• Brief: If a line in the data below holds the word "Hreg", copy it.

• Working data:
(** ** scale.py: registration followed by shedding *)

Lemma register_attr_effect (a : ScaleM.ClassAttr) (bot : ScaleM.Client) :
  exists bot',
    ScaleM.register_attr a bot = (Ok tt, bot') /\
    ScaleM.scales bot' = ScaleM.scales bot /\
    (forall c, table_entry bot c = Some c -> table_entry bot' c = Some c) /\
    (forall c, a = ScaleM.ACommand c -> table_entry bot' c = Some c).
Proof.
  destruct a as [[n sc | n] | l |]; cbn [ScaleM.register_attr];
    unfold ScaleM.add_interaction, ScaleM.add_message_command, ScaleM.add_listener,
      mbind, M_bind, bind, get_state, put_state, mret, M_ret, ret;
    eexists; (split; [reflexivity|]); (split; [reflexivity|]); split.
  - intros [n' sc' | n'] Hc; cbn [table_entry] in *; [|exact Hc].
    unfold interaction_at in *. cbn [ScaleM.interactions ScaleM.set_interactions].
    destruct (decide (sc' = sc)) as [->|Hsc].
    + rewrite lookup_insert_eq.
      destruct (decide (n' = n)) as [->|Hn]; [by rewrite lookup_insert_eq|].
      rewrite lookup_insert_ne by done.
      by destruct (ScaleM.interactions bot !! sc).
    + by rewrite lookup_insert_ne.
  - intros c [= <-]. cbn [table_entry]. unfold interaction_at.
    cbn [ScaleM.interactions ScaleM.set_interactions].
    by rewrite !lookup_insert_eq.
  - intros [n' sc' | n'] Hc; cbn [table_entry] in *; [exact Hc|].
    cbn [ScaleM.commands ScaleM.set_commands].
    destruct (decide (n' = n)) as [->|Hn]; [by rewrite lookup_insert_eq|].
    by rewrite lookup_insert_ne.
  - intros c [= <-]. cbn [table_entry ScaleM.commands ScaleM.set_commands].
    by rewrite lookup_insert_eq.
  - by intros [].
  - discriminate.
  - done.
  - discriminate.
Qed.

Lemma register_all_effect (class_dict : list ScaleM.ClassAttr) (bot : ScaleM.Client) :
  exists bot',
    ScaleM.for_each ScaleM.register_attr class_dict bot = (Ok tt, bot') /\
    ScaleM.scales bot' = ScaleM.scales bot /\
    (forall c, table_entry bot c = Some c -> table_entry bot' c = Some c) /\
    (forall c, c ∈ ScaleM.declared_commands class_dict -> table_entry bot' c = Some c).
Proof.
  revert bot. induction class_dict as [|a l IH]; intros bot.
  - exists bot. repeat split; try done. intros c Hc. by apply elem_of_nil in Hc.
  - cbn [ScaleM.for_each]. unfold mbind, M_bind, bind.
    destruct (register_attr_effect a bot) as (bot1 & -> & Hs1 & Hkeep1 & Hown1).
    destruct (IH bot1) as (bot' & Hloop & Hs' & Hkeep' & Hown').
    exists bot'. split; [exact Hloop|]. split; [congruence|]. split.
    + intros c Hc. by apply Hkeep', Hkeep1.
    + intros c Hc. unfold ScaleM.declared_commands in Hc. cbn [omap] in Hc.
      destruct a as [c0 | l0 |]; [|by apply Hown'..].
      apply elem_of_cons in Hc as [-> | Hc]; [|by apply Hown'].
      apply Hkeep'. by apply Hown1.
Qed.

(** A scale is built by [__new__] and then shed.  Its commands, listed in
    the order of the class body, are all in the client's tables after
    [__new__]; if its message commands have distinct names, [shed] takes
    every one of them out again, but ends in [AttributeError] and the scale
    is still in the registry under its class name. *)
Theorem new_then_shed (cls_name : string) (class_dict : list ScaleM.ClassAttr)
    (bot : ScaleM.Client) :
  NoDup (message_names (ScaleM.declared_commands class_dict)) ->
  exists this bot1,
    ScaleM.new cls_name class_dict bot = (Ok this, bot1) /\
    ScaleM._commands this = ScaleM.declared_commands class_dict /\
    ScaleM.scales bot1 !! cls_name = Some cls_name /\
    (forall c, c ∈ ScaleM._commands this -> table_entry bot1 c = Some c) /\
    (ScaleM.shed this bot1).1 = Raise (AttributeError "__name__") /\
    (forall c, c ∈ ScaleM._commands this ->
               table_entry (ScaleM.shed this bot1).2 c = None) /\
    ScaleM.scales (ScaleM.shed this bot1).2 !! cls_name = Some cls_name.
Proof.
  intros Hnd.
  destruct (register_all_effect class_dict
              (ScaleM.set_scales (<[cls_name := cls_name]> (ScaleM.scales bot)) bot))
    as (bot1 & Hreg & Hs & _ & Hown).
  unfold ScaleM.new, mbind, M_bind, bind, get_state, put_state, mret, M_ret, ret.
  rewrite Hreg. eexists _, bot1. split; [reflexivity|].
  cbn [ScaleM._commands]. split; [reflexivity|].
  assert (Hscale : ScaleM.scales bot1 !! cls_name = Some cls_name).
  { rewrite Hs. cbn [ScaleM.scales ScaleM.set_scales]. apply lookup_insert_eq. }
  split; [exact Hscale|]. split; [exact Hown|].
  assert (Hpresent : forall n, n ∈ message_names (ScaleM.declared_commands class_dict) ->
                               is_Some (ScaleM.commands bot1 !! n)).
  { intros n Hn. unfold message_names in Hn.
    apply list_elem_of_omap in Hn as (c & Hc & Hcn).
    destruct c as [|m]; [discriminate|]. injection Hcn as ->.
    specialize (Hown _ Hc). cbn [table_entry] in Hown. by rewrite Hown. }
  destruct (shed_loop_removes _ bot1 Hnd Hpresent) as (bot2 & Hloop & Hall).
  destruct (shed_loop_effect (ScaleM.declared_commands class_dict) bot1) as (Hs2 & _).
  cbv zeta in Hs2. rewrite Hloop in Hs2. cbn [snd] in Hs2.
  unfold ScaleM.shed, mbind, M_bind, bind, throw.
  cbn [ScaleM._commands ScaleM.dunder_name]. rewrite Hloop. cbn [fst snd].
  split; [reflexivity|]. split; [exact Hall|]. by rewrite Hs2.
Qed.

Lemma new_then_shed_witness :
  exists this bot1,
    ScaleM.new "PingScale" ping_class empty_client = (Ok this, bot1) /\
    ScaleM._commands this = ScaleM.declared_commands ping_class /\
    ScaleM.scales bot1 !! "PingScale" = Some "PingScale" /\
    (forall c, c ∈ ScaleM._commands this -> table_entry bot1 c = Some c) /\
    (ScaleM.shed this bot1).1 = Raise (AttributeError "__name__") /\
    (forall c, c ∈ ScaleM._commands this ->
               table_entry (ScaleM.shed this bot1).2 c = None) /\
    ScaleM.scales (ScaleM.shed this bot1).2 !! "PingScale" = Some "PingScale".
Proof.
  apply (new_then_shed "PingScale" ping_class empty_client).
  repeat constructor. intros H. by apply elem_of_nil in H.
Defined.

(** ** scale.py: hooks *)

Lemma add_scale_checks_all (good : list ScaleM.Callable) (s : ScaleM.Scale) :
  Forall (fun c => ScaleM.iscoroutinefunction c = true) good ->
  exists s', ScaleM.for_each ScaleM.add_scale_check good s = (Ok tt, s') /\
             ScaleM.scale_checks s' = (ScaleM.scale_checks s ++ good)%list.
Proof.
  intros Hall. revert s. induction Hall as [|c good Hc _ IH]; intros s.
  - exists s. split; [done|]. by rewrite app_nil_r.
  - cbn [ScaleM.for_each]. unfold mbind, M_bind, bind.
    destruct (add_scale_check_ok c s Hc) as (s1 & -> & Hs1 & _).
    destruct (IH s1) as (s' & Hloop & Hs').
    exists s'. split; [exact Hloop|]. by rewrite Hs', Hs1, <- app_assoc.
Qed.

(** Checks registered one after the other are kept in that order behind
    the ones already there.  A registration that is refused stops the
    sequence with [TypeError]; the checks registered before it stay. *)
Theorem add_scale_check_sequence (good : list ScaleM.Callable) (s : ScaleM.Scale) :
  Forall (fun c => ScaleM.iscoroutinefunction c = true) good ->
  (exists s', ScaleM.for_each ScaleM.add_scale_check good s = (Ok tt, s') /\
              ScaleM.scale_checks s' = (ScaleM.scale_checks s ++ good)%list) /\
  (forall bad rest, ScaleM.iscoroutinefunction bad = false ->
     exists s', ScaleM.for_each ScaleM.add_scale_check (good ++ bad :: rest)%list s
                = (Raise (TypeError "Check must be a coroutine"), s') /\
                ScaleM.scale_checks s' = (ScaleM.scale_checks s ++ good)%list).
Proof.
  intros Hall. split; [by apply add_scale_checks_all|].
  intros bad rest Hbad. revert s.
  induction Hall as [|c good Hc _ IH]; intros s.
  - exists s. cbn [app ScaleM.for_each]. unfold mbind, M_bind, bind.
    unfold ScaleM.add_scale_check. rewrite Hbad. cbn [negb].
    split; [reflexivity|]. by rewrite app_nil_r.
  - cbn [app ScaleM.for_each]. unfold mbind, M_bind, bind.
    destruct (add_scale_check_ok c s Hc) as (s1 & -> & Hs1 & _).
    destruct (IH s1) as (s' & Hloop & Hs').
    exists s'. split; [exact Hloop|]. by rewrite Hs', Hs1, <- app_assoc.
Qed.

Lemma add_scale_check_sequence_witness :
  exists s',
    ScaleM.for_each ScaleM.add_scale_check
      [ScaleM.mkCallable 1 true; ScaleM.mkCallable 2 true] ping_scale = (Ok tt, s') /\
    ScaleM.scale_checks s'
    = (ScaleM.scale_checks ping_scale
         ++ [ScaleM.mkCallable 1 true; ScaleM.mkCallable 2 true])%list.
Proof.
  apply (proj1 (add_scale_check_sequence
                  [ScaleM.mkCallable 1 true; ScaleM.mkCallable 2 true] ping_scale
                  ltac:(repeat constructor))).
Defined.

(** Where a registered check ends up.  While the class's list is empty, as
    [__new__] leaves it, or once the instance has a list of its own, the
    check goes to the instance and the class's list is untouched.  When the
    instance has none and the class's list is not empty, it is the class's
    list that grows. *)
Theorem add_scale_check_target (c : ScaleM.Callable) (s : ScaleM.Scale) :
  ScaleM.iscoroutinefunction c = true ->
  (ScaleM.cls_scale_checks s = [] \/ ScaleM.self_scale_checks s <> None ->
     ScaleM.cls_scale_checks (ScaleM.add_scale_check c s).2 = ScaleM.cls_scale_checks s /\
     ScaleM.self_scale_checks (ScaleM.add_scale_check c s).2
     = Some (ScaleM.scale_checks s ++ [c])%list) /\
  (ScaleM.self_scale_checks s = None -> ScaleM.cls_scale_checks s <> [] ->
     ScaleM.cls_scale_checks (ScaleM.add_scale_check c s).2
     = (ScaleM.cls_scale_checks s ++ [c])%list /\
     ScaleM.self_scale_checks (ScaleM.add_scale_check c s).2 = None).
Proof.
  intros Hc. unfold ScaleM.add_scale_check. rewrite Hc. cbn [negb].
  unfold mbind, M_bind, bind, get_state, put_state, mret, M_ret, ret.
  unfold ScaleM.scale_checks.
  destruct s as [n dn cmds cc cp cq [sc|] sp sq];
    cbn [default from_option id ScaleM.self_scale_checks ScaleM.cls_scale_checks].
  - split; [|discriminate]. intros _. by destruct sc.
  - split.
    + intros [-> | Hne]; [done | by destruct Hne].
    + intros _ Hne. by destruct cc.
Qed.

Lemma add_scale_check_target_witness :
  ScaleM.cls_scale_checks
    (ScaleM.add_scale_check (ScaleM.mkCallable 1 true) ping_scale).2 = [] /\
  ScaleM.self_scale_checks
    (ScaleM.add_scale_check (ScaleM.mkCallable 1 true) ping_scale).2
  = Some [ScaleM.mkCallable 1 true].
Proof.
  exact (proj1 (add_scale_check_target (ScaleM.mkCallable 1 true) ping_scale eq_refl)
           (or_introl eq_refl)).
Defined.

• Answer section:
    as (bot1 & Hreg & Hs & _ & Hown).
  rewrite Hreg. eexists _, bot1. split; [reflexivity|].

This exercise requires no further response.